In the listing below, locate the line that contains "assert (tail = Some" and the line that contains "blake3_collision (key_to_bytes key)". Restate word for word those two lines and every line between them, and nothing else.

#####

Lemma append_Ok res disk' :
  appendable → run = Some (Ok (res, disk')) →
  ∃ first f start complete cs m content,
    first_sequence tail = Ok first ∧
    segment_written input first (event_hash <$> tail) items f start complete cs ∧
    sealed verified tail key input first f disk res disk' m content ∧
    ∃ c, Archive.clients verified !! origin = Some c ∧ is_revoked c = false ∧
      key_to_bytes (verifying_key key) = public_key c.
Proof.
  intros Hap Hrun. unfold append_verified in Hrun.
  match type of Hrun with match ?m with _ => _ end = _ => destruct m as [first|e] eqn:Hchecks; [|done] end.
  apply bind_Ok in Hchecks as ([] & Hdefaults & Hchecks).
  apply bind_Ok in Hchecks as ([] & Hclient & Hfirst).
  apply bind_Ok in Hclient as (c & Hc%ok_or_Ok & Hclient).
  apply bind_Ok in Hclient as ([] & Hrevoked%bail_if_Ok & Hkey%bail_if_Ok).
  apply negb_false_iff, bool_decide_eq_true_1 in Hkey.
  destruct (write_segment _ _ _ _ _ _) as [[f|e]|] eqn:Hwrite; [|done..].
  injection Hrun as Hseal. cbn in Hseal.
  apply seal_Ok in Hseal as (m & content & Hsealed).
  pose proof Hap as [Hv Hulids Hcontext Hdefaultsr Hitems].
  pose proof (tb_clients _ Hv _ _ Hc) as [_ Horigin _ _ _].
  edestruct (write_segment_Ok lower_ulid input Hulids) as (start & complete & cs & Hsw);
    [exact Horigin | apply Hulids | exact Hdefaults | done | done | done | by apply tail_starts |
     exact Hwrite |].
  exists first, f, start, complete, cs, m, content. split_and!; try done. by exists c.
Qed.

(** What a reader of the new tree finds: the head names a frontier with the new tail, and
    the segment holds the records [new] of one whole batch. *)
Record append_accepted (res : V2AppendResult) (disk' : Disk) (event : string)
    (new : list VerifiedV2Record) : Prop := {
  aa_key : ∃ c, Archive.clients verified !! origin = Some c ∧ is_revoked c = false ∧
    client_key c = Ok (verifying_key key);
  aa_head : disk' !! "frontiers/v2/HEAD" = Some (as_bytes (result_frontier_hash res +:+ newline)) ∧
    frontier_hash (successor_frontier verified (appended_tail res event))
      = Ok (result_frontier_hash res);
  aa_segment : ∀ root' w, serves root' disk' →
    expected_seq w = result_first_seq res → previous_record w = event_hash <$> tail →
    previous_manifest w = segment_manifest_hash <$> tail →
    verify_segment root' (Archive.genesis verified) (archive_genesis_hash verified)
      (verifying_key key) (appended_tail res event) w
      (manifest_relative_path origin (result_first_seq res))
    = Ok ({| expected_seq := result_last_seq res + 1; previous_record := Some event;
             previous_manifest := Some (result_manifest_hash res);
             verified_segments := verified_segments w + 1; output := output w ++ new |}, true);
  aa_batch : verify_batches new = Ok ();
  aa_items : compact_all input items = Ok (items_of new) ∧
    result_items res = N.of_nat (length (items_of new));
}.


Lemma sw_first_bound first previous f start complete cs :
  segment_written input first previous items f start complete cs →
  (first < next_seq (file f))%N.
Proof. intros Hsw. rewrite (proj1 (sw_seq _ _ _ _ _ _ _ _ Hsw)). lia. Qed.

(** C10: an append only adds history. The frontier the new head names is stored under its
    hash and is an accepted successor of the verified archive's frontier, at the same
    archive and genesis, with every other origin as it was; and every file of the tree but
    the head and the file of the new segment keeps its bytes. *)
Theorem append_extends res disk' :
  appendable → run = Some (Ok (res, disk')) →
  ∃ event path content advance,
    let successor := successor_frontier verified (appended_tail res event) in
    disk' !! "frontiers/v2/HEAD" = Some (as_bytes (result_frontier_hash res +:+ newline)) ∧
    frontier_path (result_frontier_hash res) = Ok path ∧ disk' !! path = Some content ∧
    Frontier.canonical_bytes successor = Ok content ∧
    validate_successor_of successor (accepted_frontier verified) = Ok advance ∧
    (∀ o, o ∈ origins (accepted_frontier verified) → Frontier.origin_id o ≠ origin →
      o ∈ origins successor) ∧
    ∀ p c, disk !! p = Some c → p ≠ "frontiers/v2/HEAD" →
      p ≠ segment_relative_path origin (result_first_seq res) → disk' !! p = Some c.
Proof.
  intros Hap Hrun.
  destruct (append_Ok res disk' Hap Hrun) as (first & f & start & complete & cs & m & content &
    Hfirst & Hsw & [_ (<- & Hls & _) _ _ (Hfh & path & fcontent & Hpath & Hbytes & Hfile) Hhead Hkept] & _).
  assert (next_tail input f (result_manifest_hash res) = appended_tail res (file_last_hash f))
    as Htail by (unfold next_tail, appended_tail; by rewrite Hls).
  rewrite Htail in *. destruct (tb_side _ (ap_verified Hap)) as [Hwf (bytes & Hjson & Hhash) Ha Hg].
  set (successor := successor_frontier verified (appended_tail res (file_last_hash f))) in *.
  pose proof (proj1 (frontier_hash_Ok _ _) Hfh) as [Hwf' _].
  assert (∀ o, o ∈ origins (accepted_frontier verified) → o ∈ origins successor ∨
    Frontier.origin_id o = origin ∧ appended_tail res (file_last_hash f) ∈ origins successor) as Hkeep
    by (intros o Ho; by apply advance_tail_keeps; [apply Hwf |]).
  assert (extends (accepted_frontier verified) successor) as Hext.
  { split; [done | done | done |]. intros o Ho. destruct (Hkeep o Ho) as [Ho' | [Hid Ht]].
    { exists o. split_and!; [done | done | lia | done]. }
    exists (appended_tail res (file_last_hash f)). split; [done |]. split; [done |].
    assert (Frontier.seq o < result_last_seq res)%N as Hlt; [|cbn; split; [lia | lia]].
    rewrite Hls. pose proof (sw_first_bound _ _ _ _ _ _ Hsw) as Hb.
    assert (tail = Some o) as Ho2 by (apply find_origin_Some; [apply Hwf | done]).
    unfold first_sequence in Hfirst. rewrite Ho2 in Hfirst.
    apply ok_or_Ok, checked_add_u64_Some in Hfirst as [Hf _]. cbn in Hf. lia. }
  destruct (proj2 (successor_Ok (accepted_frontier verified) successor)) as [advance Hadv].
  { split_and!; try done. exists bytes. split; [done |]. rewrite <- Hhash. by left. }
  exists (file_last_hash f), path, fcontent, advance. split_and!; try done.
  intros o Ho Hid. destruct (Hkeep o Ho) as [? | [? _]]; done.
Qed.
Lemma cursors_of_Some a o :
  key_sorted Frontier.origin_id (origins (accepted_frontier a)) →
  o ∈ origins (accepted_frontier a) →
  cursor_of (cursors_of a) (Frontier.origin_id o) = cursor_at o.
Proof.
  intros Hsorted Ho. unfold cursor_of, cursors_of.
  rewrite (elem_of_list_to_map_1 _ _ (cursor_at o)); [done | |].
  - rewrite <- list_fmap_compose. by apply (key_sorted_NoDup Frontier.origin_id).
  - by apply (list_elem_of_fmap_2 (λ o, (Frontier.origin_id o, cursor_at o))).
Qed.

Lemma cursors_of_None a id :
  id ∉ Frontier.origin_id <$> origins (accepted_frontier a) →
  cursor_of (cursors_of a) id = no_cursor.
Proof.
  intros Hid. unfold cursor_of, cursors_of. rewrite not_elem_of_list_to_map_1; [done |].
  by rewrite <- list_fmap_compose.
Qed.

(** The records [rs] are the whole chain of the origin [o], as [verify_origin] accepts it. *)
Definition origin_chain (a : VerifiedV2Archive) (o : OriginFrontier)
    (rs : list VerifiedV2Record) : Prop :=
  ∃ key, key_of_client (Frontier.origin_id o) key ∧
    linked (Frontier.origin_id o) 1 None rs ∧ N.of_nat (length rs) = Frontier.seq o ∧
    at_tail o rs ∧ Forall (signed (genesis a) (archive_genesis_hash a) key (Frontier.origin_id o)) rs.

(** Two keys one identifier is the hash of. *)
Definition key_collision (id : string) : Prop :=
  ∃ key key', key_of_client id key ∧ key_of_client id key' ∧
    blake3_collision (key_to_bytes key) (key_to_bytes key').

Lemma key_of_client_inj id key key' :
  key_of_client id key → key_of_client id key' → key = key' ∨ key_collision id.
Proof.
  intros Hk Hk'. pose proof Hk as Heq. unfold key_of_client in Heq. rewrite Hk' in Heq.
  apply (inj (String.append _)) in Heq.
  destruct (decide (key_to_bytes key' = key_to_bytes key)) as [Hb |].
  - left. apply (f_equal key_from_bytes) in Hb. rewrite !key_from_to_bytes in Hb. by injection Hb.
  - right. by exists key', key.
Qed.
(** A range, or an up-to-date origin, continues the chain the base archive holds. *)
Lemma continues_origin root0 base root a o :
  archive_ok root0 base →
  since_verified root (accepted_frontier_hash base) (cursors_of base) (clients base) a →
  genesis a = genesis base → o ∈ origins (accepted_frontier a) →
  origin_chain a o
    (origin_records base (Frontier.origin_id o) ++ origin_records a (Frontier.origin_id o)) ∨
  key_collision (Frontier.origin_id o).
Proof.
  intros Hbase Ha Hg Ho.
  assert (archive_genesis_hash a = archive_genesis_hash base) as Hgh.
  { destruct (ao_genesis _ _ Hbase) as [_ Hh]. pose proof (sv_genesis _ _ _ _ _ Ha) as Hh'. congruence. }
  assert (key_sorted Frontier.origin_id (origins (accepted_frontier base))) as Hsorted.
  { destruct (ao_head _ _ Hbase) as [_ [[Hwf _]%frontier_hash_Ok _]%read_frontier_Ok].
    by apply Hwf. }
  destruct (sv_origins _ _ _ _ _ Ha) as (gkey & _ & _ & Horigins). specialize (Horigins o Ho).
  cbn zeta in Horigins. unfold origin_chain. rewrite Hg, Hgh in *.
  destruct (decide (Frontier.origin_id o ∈ Frontier.origin_id <$> origins (accepted_frontier base)))
    as [(ob & Hid & Hob)%list_elem_of_fmap | Hn].
  - destruct (archive_origin _ _ Hbase ob Hob) as (key & n & Hv & Hkey).
    pose proof (cursors_of_Some _ _ Hsorted Hob) as Hcur. rewrite <- Hid in Hv, Hkey, Hcur.
    destruct Horigins as [(prior & post & _ & (key' & n' & Hkey' & Hrange) & _) | [Hup ->]].
    + destruct (key_of_client_inj _ _ _ Hkey Hkey') as [<- | ?]; [left | by right].
      rewrite Hcur in Hrange. exists key. split; [done |].
      apply trusted_origin in Hv. rewrite <- Hid in Hv.
      by eapply verify_origin_range_Ok in Hrange as (? & ? & ? & ? & _).
    + left. exists key. rewrite app_nil_r. split; [done |]. unfold up_to_date in Hup.
      assert (ob = o) as ->; [|by apply verify_origin_Ok in Hv].
      rewrite Hcur in Hup. destruct o, ob. cbn in *. unfold cursor_at in Hup. cbn in *. congruence.
  - rewrite (archive_no_origin _ _ _ Hbase Hn). pose proof (cursors_of_None _ _ Hn) as Hcur.
    destruct Horigins as [(prior & post & _ & (key' & n' & Hkey' & Hrange) & _) | [Hup _]].
    + left. exists key'. split; [done |]. rewrite Hcur in Hrange.
      eapply verify_origin_range_Ok in Hrange as (? & ? & ? & ? & _); [done |].
      apply trusted_none.
    + unfold up_to_date in Hup. by rewrite Hcur in Hup.
Qed.


(** C36: an incremental verification always ends without a panic: when parent links of
    frontier files are acyclic and the fuel exceeds the length of the longest line of
    parents below HEAD, the result is an archive or an error of the code; the walk over a
    range and the rounds over the pending origins need no assumption. *)
Theorem verify_since_total fuel root base_hash cursors trusted (rank : string → nat) :
  (∀ archive ghash hash f p,
     read_frontier root archive ghash hash = Ok f → p ∈ previous_frontiers f →
     rank p < rank hash) →
  (∀ head, read_head root = Ok head → rank head < fuel) →
  registry_ok trusted →
  (∃ a, verify_since_with_clients fuel root base_hash cursors trusted = Ok a) ∨
  (∃ error, verify_since_with_clients fuel root base_hash cursors trusted = Err (Stopped error)).
Proof.
  intros Hrank Hfuel Htrusted.
  destruct (verify_since_with_clients _ _ _ _ _) as [a|stop] eqn:Hrun; [by left; exists a | right].
  enough (∃ error, stop = Stopped error) as [error ->] by (by exists error).
  unfold verify_since_with_clients in Hrun.
  apply bind_Err in Hrun as [?%map_err_Stopped' | ([] & _ & Hrun)]; [done |].
  apply bind_Err in Hrun as [?%map_err_Stopped' | ([g ghash] & _ & Hrun)]; [done |].
  apply bind_Err in Hrun as [?%map_err_Stopped' | (head & Hhead%map_err_Ok & Hrun)]; [done |].
  apply bind_Err in Hrun as [Hload | ([visited at_base] & Hload%path_extends & Hrun)].
  { eapply path_total; [apply Hrank | by apply Hfuel | done]. }
  destruct Hload as (accepted' & Hacc' & Hread & _). cbn [fst] in *.
  apply bind_Err in Hrun as [[_ ->]%bail_if_Err | ([] & _ & Hrun)]; [by eexists |].
  apply bind_Err in Hrun as [?%ok_or_Stopped | (accepted & Hacc%ok_or_Ok & Hrun)]; [done |].
  rewrite Hacc in Hacc'. injection Hacc' as <-.
  apply bind_Err in Hrun as [?%map_err_Stopped | (key & Hkey%map_err_Ok & Hrun)]; [done |].
  apply bind_Err in Hrun as [?%map_err_Stopped' | (pending & Hpending%map_err_Ok & Hrun)]; [done |].
  apply read_frontier_Ok in Hread as [[Hwf _]%frontier_hash_Ok _].
  apply bind_Err in Hrun as [Hrounds | (e & _ & Hrun)].
  { eapply range_rounds_total; [apply replayed_from_app | apply Hwf | by eapply (since_start root _ ghash _ _ visited); [apply Hwf | ..] | done | done]. }
  apply bind_Err in Hrun as [?%map_err_Stopped' | ([] & _ & Hrun)]; [done |].
  by apply bind_Err in Hrun as [?%map_err_Stopped' | ([] & _ & Hrun)].
Qed.
End continues.
End ranges.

#####

Solution to this task:
    assert (tail = Some o) as Ho2 by (apply find_origin_Some; [apply Hwf | done]).
    unfold first_sequence in Hfirst. rewrite Ho2 in Hfirst.
    apply ok_or_Ok, checked_add_u64_Some in Hfirst as [Hf _]. cbn in Hf. lia. }
  destruct (proj2 (successor_Ok (accepted_frontier verified) successor)) as [advance Hadv].
  { split_and!; try done. exists bytes. split; [done |]. rewrite <- Hhash. by left. }
  exists (file_last_hash f), path, fcontent, advance. split_and!; try done.
  intros o Ho Hid. destruct (Hkeep o Ho) as [? | [? _]]; done.
Qed.
Lemma cursors_of_Some a o :
  key_sorted Frontier.origin_id (origins (accepted_frontier a)) →
  o ∈ origins (accepted_frontier a) →
  cursor_of (cursors_of a) (Frontier.origin_id o) = cursor_at o.
Proof.
  intros Hsorted Ho. unfold cursor_of, cursors_of.
  rewrite (elem_of_list_to_map_1 _ _ (cursor_at o)); [done | |].
  - rewrite <- list_fmap_compose. by apply (key_sorted_NoDup Frontier.origin_id).
  - by apply (list_elem_of_fmap_2 (λ o, (Frontier.origin_id o, cursor_at o))).
Qed.

Lemma cursors_of_None a id :
  id ∉ Frontier.origin_id <$> origins (accepted_frontier a) →
  cursor_of (cursors_of a) id = no_cursor.
Proof.
  intros Hid. unfold cursor_of, cursors_of. rewrite not_elem_of_list_to_map_1; [done |].
  by rewrite <- list_fmap_compose.
Qed.

(** The records [rs] are the whole chain of the origin [o], as [verify_origin] accepts it. *)
Definition origin_chain (a : VerifiedV2Archive) (o : OriginFrontier)
    (rs : list VerifiedV2Record) : Prop :=
  ∃ key, key_of_client (Frontier.origin_id o) key ∧
    linked (Frontier.origin_id o) 1 None rs ∧ N.of_nat (length rs) = Frontier.seq o ∧
    at_tail o rs ∧ Forall (signed (genesis a) (archive_genesis_hash a) key (Frontier.origin_id o)) rs.

(** Two keys one identifier is the hash of. *)
Definition key_collision (id : string) : Prop :=
  ∃ key key', key_of_client id key ∧ key_of_client id key' ∧
    blake3_collision (key_to_bytes key) (key_to_bytes key').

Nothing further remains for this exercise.